Suchen Sie die Punktionsstelle, in der Nähe der Mitte des Schlüsselbeins, und gefangen auf sie. Setzen Sie den linken Zeigefinger seitlich an die Punktionsstelle, um die Haut und das Unterhautgewebe zu fixieren. Bewegen Sie die Nadel nach oben in einer Schädellag in Richtung der suprasternalen Fossae.
Sobald die Nadel in das Unterhautgewebe gelangt, muss sich der Ringfinger der rechten Hand rückwärts bewegen, um unterdruck zu sein. Bewegen Sie die Spritze für drei bis vier Millimeter vorwärts, aber stoppen Sie, wenn kein Blutabfluss in die Spritze vorhanden ist. Ziehen Sie dann langsam die Spritze zurück und halten Sie den Unterdruck darin.
In den meisten Fällen gelangt das Blut im Verlauf des Zurückziehens in die Spritze. Sobald das Blut in die Spritze gelangt, fixieren Sie die Spritze und halten Sie den Unterdruck, bis das erforderliche Blutvolumen in der Spritze entnommen ist. Nach der Blutentnahme ziehen Sie die Punktionsnadel zurück und drücken Sie die Punktionsstelle mit Wattestäbchen ein bis zwei Minuten lang leicht, um die Blutung zu stoppen, und schicken Sie dann Mäuse zurück in die Käfige.
Übertragen Sie die Blutprobe in unsere Heparin-Röhre. Wir wiederholten dieses Verfahren bei 10 Quimi-Mäusen. Neun Verfahren waren auf der rechten Seite erfolgreich.
Ein Fall scheiterte innerhalb von drei Versuchen auf der rechten Seite, und die Blutentnahme gelang auf der linken Seite. Der Zeitverlauf lag zwischen 35 und 126 Sekunden. Das Blutentnahmevolumen wurde auf rund 200 Mikroliter festgelegt.
Die Blutentnahme gelang mit einem bis vier Versuchen. Die Blutentnahme war beim ersten Versuch bei zwei Mäusen und bei vier Versuchen mit einer Maus bei zwei bis drei Versuchen bei anderen Mäusen erfolgreich. Alle Daten sind in Tabelle 1 dargestellt.

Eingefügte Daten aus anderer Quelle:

(** Removing the chunks that are now dangling. *)
Fixpoint remove_overwritten self (per_component : gmap string ChunkId.t)
    (overwritten_chunk_ids : list (ChunkId.t * RowId.t)) (diffs : list ChunkStoreDiff)
    : outcome (t * list ChunkStoreDiff) :=
  match overwritten_chunk_ids with
  | [] => Done (self, diffs)
  | (chunk_id, chunk_row_id_min) :: overwritten_chunk_ids =>
      if existsb (fun cur_chunk_id => bool_decide (cur_chunk_id = chunk_id)) (map_to_list per_component).*2
      then remove_overwritten self per_component overwritten_chunk_ids diffs
      else
        _ ← debug_assert (bool_decide ((chunk_row_id_min, chunk_id) ∈ physical_chunk_ids_per_min_row_id self));
        let removed := physical_chunks_per_chunk_id self !! chunk_id in
        let self := with_physical self (delete chunk_id (physical_chunks_per_chunk_id self))
                      (physical_chunk_ids_per_min_row_id self ∖ {[(chunk_row_id_min, chunk_id)]}) in
        _ ← debug_assert (bool_decide (is_Some removed));
        match removed with
        | None => remove_overwritten self per_component overwritten_chunk_ids diffs
        | Some chunk_removed =>
            let self := StoreGc.drop_lineage self chunk_id in
            stats ← ChunkStoreChunkStats.sub (static_chunks_stats self) (ChunkStoreChunkStats.of_chunk chunk_removed);
            remove_overwritten (with_static self (static_chunk_ids_per_entity self) stats) per_component
              overwritten_chunk_ids (diffs ++ [Deleted (Deletion chunk_removed Overwrite)])
        end
  end.

Definition insert_static self chunk (lineage : Report.t) : outcome (t * list ChunkStoreDiff) :=
  let path := Chunk.entity_path chunk in
  let '(ids, overwritten_chunk_ids) :=
    insert_static_components self chunk (default ∅ (static_chunk_ids_per_entity self !! path)) in
  let static_ids :=
    if has_static_data chunk then <[path := ids]> (static_chunk_ids_per_entity self)
    else static_chunk_ids_per_entity self in
  stats ← ChunkStoreChunkStats.add (static_chunks_stats self) (ChunkStoreChunkStats.of_chunk chunk);
  let self := with_static self static_ids stats in
  let diffs := [Addition (Added chunk chunk lineage)] in
  _ ← debug_assert (bool_decide (is_Some (static_ids !! path)));
  match static_ids !! path with
  | None => Done (self, diffs)
  | Some per_component => remove_overwritten self per_component (map_to_list overwritten_chunk_ids) diffs
  end.

(** ** Inserting a temporal chunk *)

(** What a debug build checks when it has recorded that [source_id] was compacted, over an
    older record. *)
Definition check_overwritten_compaction self (found : bool) (source_id : ChunkId.t) : outcome () :=
  if debug_assertions && found then
    match Lineage.follow_compactions (S (size (leaky_compactions (lineages self))))
            (dom (physical_chunks_per_chunk_id self)) (leaky_compactions (lineages self)) source_id with
    | Some None => Done ()
    | _ => Panic
    end
  else Done ().

Fixpoint record_compactions self (source_ids : list ChunkId.t) (compacted_id : ChunkId.t) : outcome t :=
  match source_ids with
  | [] => Done self
  | source_id :: source_ids =>
      let found := bool_decide (is_Some (leaky_compactions (lineages self) !! source_id)) in
      let self := with_lineages self
        (Ctx (chunks_lineage (lineages self)) (<[source_id := compacted_id]> (leaky_compactions (lineages self)))
           (split_on_ingest (lineages self)) (dangling_splits (lineages self))) in
      _ ← check_overwritten_compaction self found source_id;
      record_compactions self source_ids compacted_id
  end.

(** The chunk that is stored, and the chunk it was compacted with. *)
Definition compact self (new_id : Draw -> ChunkId.t) chunk
    : outcome (result (option Chunk.t * Chunk.t) ChunkStoreError) :=
  elected_chunk ← find_and_elect_compaction_candidate self chunk;
  match elected_chunk with
  | None => Done (Ok (None, chunk))
  | Some elected_chunk =>
      compacted ← ChunkMerge.concat_and_sort (new_id CompactDraw) (new_id SortDraw) elected_chunk chunk;
      Done (match compacted with
            | Err e => Err (ChunkFailed e)
            | Ok compacted => Ok (Some elected_chunk, compacted)
            end)
  end.

(** The lineage of a compacted chunk, and the removal of the chunk it replaces. *)
Definition replace_elected self chunk (elected_chunk chunk_or_compacted : Chunk.t) : outcome (t * Report.t) :=
  let srcs := <[Chunk.id elected_chunk := elected_chunk]> {[Chunk.id chunk := chunk]} in
  self ← record_compactions self (Report.keys srcs) (Chunk.id chunk_or_compacted);
  let direct_lineage := Report.CompactedFrom srcs in
  self ← insert_lineage_if_missing self (Chunk.id chunk_or_compacted) direct_lineage;
  '(self, _) ← StoreGc.remove_chunks_deep self [elected_chunk] Compaction;
  Done (self, direct_lineage).

(** The statistics store the size in the chunk, which the indices do not look at: the model
    computes them first. *)
Definition insert_temporal self (new_id : Draw -> ChunkId.t) chunk (lineage : Report.t)
    : outcome (t * result (Chunk.t * list ChunkStoreDiff) ChunkStoreError) :=
  r ← compact self new_id chunk;
  match r with
  | Err e => Done (self, Err e)
  | Ok (elected_chunk, chunk_or_compacted) =>
      let chunk_stats := fst (ChunkStoreChunkStats.from_chunk chunk_or_compacted) in
      let chunk_or_compacted := snd (ChunkStoreChunkStats.from_chunk chunk_or_compacted) in
      let self := index_temporal self chunk_or_compacted in
      stats ← ChunkStoreChunkStats.add (temporal_physical_chunks_stats self) chunk_stats;
      let self := with_temporal_stats self stats in
      '(self, direct_lineage) ←
        match elected_chunk with
        | None => Done (self, lineage)
        | Some elected_chunk => replace_elected self chunk elected_chunk chunk_or_compacted
        end;
      Done (self, Ok (chunk_or_compacted, [Addition (Added chunk chunk_or_compacted direct_lineage)]))
  end.

(** ** Inserting a chunk *)

(** What both kinds of chunks end with: the chunk is in memory, and that is a reference. *)
Definition make_physical self chunk : outcome t :=
  store ← Lineage.bump_reference (chunks_lineage (lineages self)) (Chunk.id chunk);
  Done (insert_physical (with_chunks_lineage self store) chunk).

(** A chunk that is not split, from [self.insert_id += 1] on. *)
Definition insert_whole self (new_id : Draw -> ChunkId.t) chunk (lineage : Report.t) (all_diffs : list ChunkStoreDiff)
    : outcome (t * result (list ChunkStoreDiff) ChunkStoreError) :=
  insert_id' ← arith_u64 debug_assertions (insert_id self + 1);
  let self := with_ids self insert_id' (gc_id self) (event_id self) in
  '(self, r) ←
    (if Chunk.is_static chunk
     then '(self, diffs) ← insert_static self chunk lineage; Done (self, Ok (chunk, diffs))
     else insert_temporal self new_id chunk lineage);
  match r with
  | Err e => Done (self, Err e)
  | Ok (chunk_after_processing, diffs) =>
      self ← make_physical self chunk_after_processing;
      Done (self, Ok (all_diffs ++ diffs))
  end.

Definition split_config self : ChunkSplitConfig := {|
  chunk_max_bytes := ChunkStoreConfig.chunk_max_bytes (config self);
  chunk_max_rows := ChunkStoreConfig.chunk_max_rows (config self);
  chunk_max_rows_if_unsorted := ChunkStoreConfig.chunk_max_rows_if_unsorted (config self);
|}.

(** One turn of the loop that splits what was split. *)
Fixpoint split_round self (new_id : Draw -> ChunkId.t) (round position : nat) (split_chunks : list Chunk.t)
    : outcome (list Chunk.t) :=
  match split_chunks with
  | [] => Done []
  | split_chunk :: split_chunks =>
      compacted ← descends_from_a_compaction self (Chunk.id split_chunk);
      let pieces :=
        if (compacted : bool) then []
        else ChunkSplit.split_chunk_if_needed (fun piece => new_id (SplitDraw round position piece))
               split_chunk (split_config self) in
      rest ← split_round self new_id round (S position) split_chunks;
      Done (pieces ++ rest)
  end.

Fixpoint split_rounds (fuel : nat) self (new_id : Draw -> ChunkId.t) (round : nat) (split_chunks : list Chunk.t)
    : outcome (list Chunk.t) :=
  match fuel with
  | O => Panic
  | S fuel =>
      new_chunks ← split_round self new_id round 0 split_chunks;
      if (length new_chunks =? length split_chunks)%nat then Done new_chunks
      else split_rounds fuel self new_id (S round) new_chunks
  end.

(** A round that is not the last one has more pieces, and there are no more than rows. *)
Definition split_recursively self (new_id : Draw -> ChunkId.t) chunk : outcome (list Chunk.t) :=
  split_rounds (S (Chunk.num_rows chunk)) self new_id 1
    (ChunkSplit.split_chunk_if_needed (fun piece => new_id (SplitDraw 0 0 piece)) chunk (split_config self)).

Definition patch chunk (diff : ChunkStoreDiff) : ChunkStoreDiff :=
  match diff with
  | Addition add => Addition (Added chunk (chunk_after_processing add) (direct_lineage add))
  | Deleted del => Deleted del
  end.

(** [insert] is the recursive call, for the piece at a position. *)
Fixpoint insert_splits
    (insert : nat -> t -> Chunk.t -> Report.t -> outcome (t * result (list ChunkStoreDiff) ChunkStoreError))
    self chunk (split_chunks : list Chunk.t) (position : nat) (todo : list Chunk.t) (all_diffs : list ChunkStoreDiff)
    : outcome (t * result (list ChunkStoreDiff) ChunkStoreError) :=
  match todo with
  | [] => Done (self, Ok all_diffs)
  | split_chunk :: todo =>
      let siblings := List.filter (fun c => negb (bool_decide (Chunk.id c = Chunk.id split_chunk))) split_chunks in
      '(self, r) ← insert position self split_chunk (Report.SplitFrom chunk siblings);
      match r with
      | Err e => Done (self, Err e)
      | Ok diffs => insert_splits insert self chunk split_chunks (S position) todo (all_diffs ++ (patch chunk <$> diffs))
      end
  end.

(** [self.dangling_splits] and [self.split_on_ingest] of a chunk that was split. *)
Definition record_splits self chunk (split_chunks : list Chunk.t) : t :=
  with_lineages self
    (Ctx (chunks_lineage (lineages self)) (leaky_compactions (lineages self))
       ({[Chunk.id chunk]} ∪ split_on_ingest (lineages self))
       (<[Chunk.id chunk := Chunk.id <$> split_chunks]> (dangling_splits (lineages self)))).

(** The removal of what an earlier insertion of the chunk left: its virtual entries, and the
    pieces it was split into. *)
Definition remove_leftovers self chunk : outcome (t * list ChunkStoreDiff) :=
  '(self, virtual) ←
    match Lineage.direct_lineage (chunks_lineage (lineages self)) (Chunk.id chunk) with
    | Some (Lineage.RootFromManifest _) => StoreGc.remove_chunks_deep self [chunk] VirtualToPhysicalReplacement
    | _ => Done (self, [])
    end;
  '(self, dangling) ←
    match dangling_splits (lineages self) !! Chunk.id chunk with
    | None => Done (self, [])
    | Some split_chunk_ids =>
        let self := with_lineages self
          (Ctx (chunks_lineage (lineages self)) (leaky_compactions (lineages self)) (split_on_ingest (lineages self))
             (delete (Chunk.id chunk) (dangling_splits (lineages self)))) in
        StoreGc.remove_chunks_deep self
          (omap (fun chunk_id => physical_chunks_per_chunk_id self !! chunk_id) split_chunk_ids) DanglingSplitCleanup
    end;
  Done (self, (Deleted <$> virtual) ++ (Deleted <$> dangling)).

Alle Tiere überlebten und erholten sich innerhalb von 30 Minuten nach der Blutentnahme. Es gab keinen signifikanten Unterschied zwischen Geschlecht für alle beobachteten Parameter. Zusammenfassend ist die subklavische Venenpunktion eine sichere und wirksame Methode zur Blutentnahme bei Mäusen.
Neben dem Schwanzvenenschneiden und der retroorbitalen Plexusblutentnahme ist diese Methode machbar und eignet sich für Beobachtungsforschungen an mehreren Zeitpunkten bei Mäusen.